Antes de que me hiciera amigo de Lamberti, no conocía el
silencio como debe de ser conocido. Y a Lamberti, el silencio le había llegado
sin explicaciones el 27 de junio de 1978. No se preguntó cómo, ni por qué lo
había alcanzado; simplemente lo aceptó y se redujo al silencio. Si finalmente, debe
haber pensado, puede llegarle a uno como le sucede a cualquier octogenario con
el advenimiento de la senilidad, por eso, con el más absoluto beneplácito, Lamberti
lo padeció sin reproches y con naturalidad hasta que lo dejé de ver, hace al
menos veinticinco años.
Hacia el final de los setenta, Lamberti fue compañero mío en
una fábrica holandesa de bombas de agua ubicada en Longchamps, y entre los
compañeros que trabajábamos en la misma planta, comenzamos a notar que de un
día para otro (desde aquel 27 de junio), comenzaba a caer cada vez más seguido en
pozos profundos de aislamiento, en los que quedaba imposibilitado de hablar.

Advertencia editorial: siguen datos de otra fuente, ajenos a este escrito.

Lemma validate_Ok (d : D) scope purpose command id adm (a a' : Adapter) :
  validate_before_dispatch account d scope purpose command id adm a = (a', Ok tt) →
  ∃ decision report desc, cleared d scope purpose command id adm a decision report desc.
Proof.
  unfold validate_before_dispatch. intros H.
  apply st_bind_Ok in H as (a1 & found & [-> Hf]%query_risk_cases & H). specialize (Hf _ eq_refl).
  apply st_bind_Ok in H as (a1 & dec & Hl & H). unfold st_lift in Hl. injection Hl as <- Hdec%ok_or_Ok. subst found.
  destruct (same_approval account id adm dec) eqn:Hsame; [|done]. simpl in H.
  apply st_bind_Ok in H as (a1 & [] & He & H). apply check_expiry_Ok in He as ((F1 & C1 & S1) & R1 & Hexp).
  apply st_bind_Ok in H as (a2 & p & Hp & H).
  destruct (adapter_policy_reads _ _ _ Hp) as [(F2 & C2 & S2) Hcur].
  destruct (_ =? _) eqn:Hrev in H; [|done]. simpl in H.
  apply st_bind_Ok in H as (a3 & c & Hc & H). unfold parse_connection, st_lift in Hc. injection Hc as <- Hc.
  destruct (ConnectionId_parse _) as [c'|] eqn:Hparse; [|done]. simplify_eq/=.
  apply st_bind_Ok in H as (a3 & auth & Hau & H). unfold execution_session, st_get, st_bind, st_lift in Hau.
  injection Hau as <- Hau. destruct (cf_execution_session _ _ _ _) as [auth'|] eqn:Hsess; [|done]. simplify_eq/=.
  destruct (_ =? _) eqn:Haurev in H; [|done]. simpl in H.
  apply st_bind_Ok in H as (a3 & report & [-> Hrep]%require_snapshot_Ok & H).
  apply st_bind_Ok in H as (a3 & rev & Hrv & H). unfold st_lift in Hrv. injection Hrv as <- Hrv.
  unfold snapshot_revision in Hrv. apply ok_or_Ok, checked_Some in Hrv as [-> _].
  destruct (same_watermark _ _ _) eqn:Hw; [|done]. simpl in H.
  apply st_bind_Ok in H as (a3 & desc & Hd & H). unfold st_lift in Hd. injection Hd as <- Hd.
  destruct (_ || _) eqn:Hsem in H; [done|].
  apply st_bind_Ok in H as (a3 & [] & Hcc & H). pose proof (check_constraints_Ok _ _ _ _ Hcc) as Hcons.
  apply st_bind_Ok in H as (a4 & l & Hu & H). unfold unresolved_of, st_lift in Hu. injection Hu as <- Hu.
  destruct (js_unresolved_mutations _ _) as [l'|] eqn:Hun; [|done]. simplify_eq/=.
  destruct (existsb _ l) eqn:Hno; [done|]. rewrite existsb_false in Hno.
  unfold same_approval in Hsame. unfold same_watermark in Hw. prop_tests.
  exists dec, report, desc. constructor; try congruence; try done.
  - split; [lia|done].
  - exists a2, p. split; [|split_and!].
    + transitivity a1; [apply untouched_at_rest; by split|by eapply rests_policy].
    + by eapply adapter_policy_Ok.
    + lia.
    + intros q. rewrite <- R1. by apply Hcur.
  - exists c. split; [done|]. rewrite <- F1, <- F2, Hsess. f_equal. lia.
  - split; lia.
  - split_and!; [done|lia|done].
  - rewrite <- C1, <- C2. exact Hcons.
  - exists l. split; [done|]. intros m Hm Hne. specialize (Hno m Hm).
    by rewrite bool_decide_eq_false_2 in Hno.
Qed.
End cleared.

(** *** What honouring gives the coordinator *)

Lemma honours_complete account id command report rs adm :
  honours account id command report rs adm → incomplete_approval command adm = false.
Proof.
  intros (desc & _ & Hid & Hcase). unfold incomplete_approval. rewrite Hid.
  destruct (exposure_bearing command); simpl.
  - destruct Hcase as (_ & Hnz & v & _ & _ & _ & -> & Hne & _).
    apply orb_false_iff. split; [|done]. rewrite bool_decide_eq_false_2 by done. apply Z.eqb_neq in Hnz.
    by rewrite Hnz.
  - by destruct Hcase as [-> ->].
Qed.

Lemma honours_applies account id command report rs adm :
  command_typed command → honours account id command report rs adm →
  ∃ command' desc, apply_risk_approval command (ad_approved_delta_lots adm) = Ok command' ∧
    reduced_to (ad_approved_delta_lots adm) command command' ∧
    command_description command' report = Ok desc ∧ cd_delta_lots desc = ad_approved_delta_lots adm ∧
    (exposure_bearing command = true →
       ∃ v, v ∈ rs ∧ request_key v = (account, id) ∧ rv_state v = Resv.Active ∧
         ad_reservation_id adm = Some (rv_reservation_id v) ∧
         rv_reserved_delta_lots v = ad_approved_delta_lots adm).
Proof.
  intros Hty (desc & Hdesc & _ & Hcase).
  destruct (approval_applies command report desc (ad_approved_delta_lots adm)) as
    (command' & desc' & Happ & Hred & Hd' & Hq & _); [done|done| |].
  { destruct (exposure_bearing command); naive_solver. }
  exists command', desc'. split_and!; try done.
  intros He. rewrite He in Hcase. destruct Hcase as (_ & _ & v & ? & ? & ? & ? & _ & ?). by exists v.
Qed.

(** ** Properties *)

Section properties.
Context {D F E : Type}.
Context `{!RuntimeStore D} `{!ClientFactory F} `{!Ambient E} `{UF : !UuidFormat} `{ET : !ErrorText}
  `{SD : !Serde RiskDecision} `{SP : !Serde RiskPolicySet}
  `{LD : !SerdeLaws RiskDecision} `{LP : !SerdeLaws RiskPolicySet}.
Notation Adapter := (Adapter F E).
Context (account connection : string).

(** An admission of the production adapter is always one that the coordinator can
    use: it is complete, it applies to the command, what it leaves is the same command
    with at most the quantity asked for, and the adapter, describing that command
    against the same report, finds exactly the lots it approved.  When the command
    bears exposure, those lots are reserved for the request by an active reservation. *)
Theorem admission_meets_contract (d : D) scope purpose command id (a a' : Adapter) adm :
  adapter_inv a → command_typed command →
  risk_admit account connection d scope purpose command id a = (a', Ok adm) →
  adapter_inv a' ∧ incomplete_approval command adm = false ∧
  ∃ report command' desc,
    pa_snapshot a' = Some report ∧ apply_risk_approval command (ad_approved_delta_lots adm) = Ok command' ∧
    reduced_to (ad_approved_delta_lots adm) command command' ∧
    command_description command' report = Ok desc ∧ cd_delta_lots desc = ad_approved_delta_lots adm ∧
    (exposure_bearing command = true →
       ∃ v, v ∈ ledger a' ∧ request_key v = (account, id) ∧ rv_state v = Resv.Active ∧
         ad_reservation_id adm = Some (rv_reservation_id v) ∧
         rv_reserved_delta_lots v = ad_approved_delta_lots adm).
Proof.
  intros Hinv Hty H. apply admit_effect in H as (Hinv' & Esn & _ & Hh); try done.
  destruct (Hh _ eq_refl) as (report & Hsn & Hhon). split; [done|].
  split; [by eapply honours_complete|].
  destruct (honours_applies _ _ _ _ _ _ Hty Hhon) as (command' & desc & Happ & Hred & Hd & Hq & Hres).
  exists report, command', desc. by rewrite Esn.
Qed.

(** A decision without a reservation closes its request.  Once a denial or the
    approval of a maintenance command is stored, every later admission under the same
    identity, of whatever command, fails as unavailable, with the text of a broken
    invariant, and changes nothing: such a request can neither be retried nor resumed. *)
Theorem unreserved_decision_blocks (d : D) scope purpose command id (a : Adapter) rs ds dec :
  sound (pa_risk_store a) rs ds → dec ∈ ds → decision_key dec = (account, id) →
  List.find (for_request account id) rs = None →
  risk_admit account connection d scope purpose command id a
    = (a, Err (UnavailableAdmission
                 "risk approval invariant violated: risk request has incomplete persisted approval")).
Proof.
  intros (Hh & Hd & _) Hin Hkey Hnone. unfold risk_admit, query_risk, st_bind at 1, approval_for_request.
  rewrite (reservation_for_request_holds _ _ _ _ Hh), (decision_for_request_decides _ _ _ _ Hd), Hnone.
  by rewrite (keyed_find _ _ _ _ (dec_requests _ _ Hd) Hin Hkey).
Qed.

Pero para nuestra mayor extrañeza, no le sucedía de una manera organizada o
regular en la que uno podía comprender, que tal vez le ocurría a causa de algún
pensamiento que surgiera en su mente, o quizá después de escuchar alguna frase
que por ahí lo incomodara, sino que por ejemplo, le llegaba a suceder en medio
de una frase, o hasta dejaba palabras a medio decir.
Su problema fue aumentando como nuestra preocupación, y cada
vez más seguido caía en el silencio más absoluto. Lamberti, con su dificultad
plenamente asumida, cada vez que hablaba intentaba decir todo lo que necesitaba
expresar con la economía de palabras mayor que podía, porque suponía, y bien lo
hacía, que de un momento para otro su boca podía quedar seca, tanto como un
pozo de agua en pleno Atacama.
Lamberti, después del comienzo de la ausencia de su voz, si por
caso estaba en casa de alguien, tomaba su abrigo, levantaba una mano indicando
un saludo cordial y se retiraba a su domicilio. Y en el caso de que estuviera
en su casa, se paraba y le indicaba con un brazo extendido hacia su lado
derecho a quién correspondiera, que debía retirarse y comprenderlo sin mayores objeciones.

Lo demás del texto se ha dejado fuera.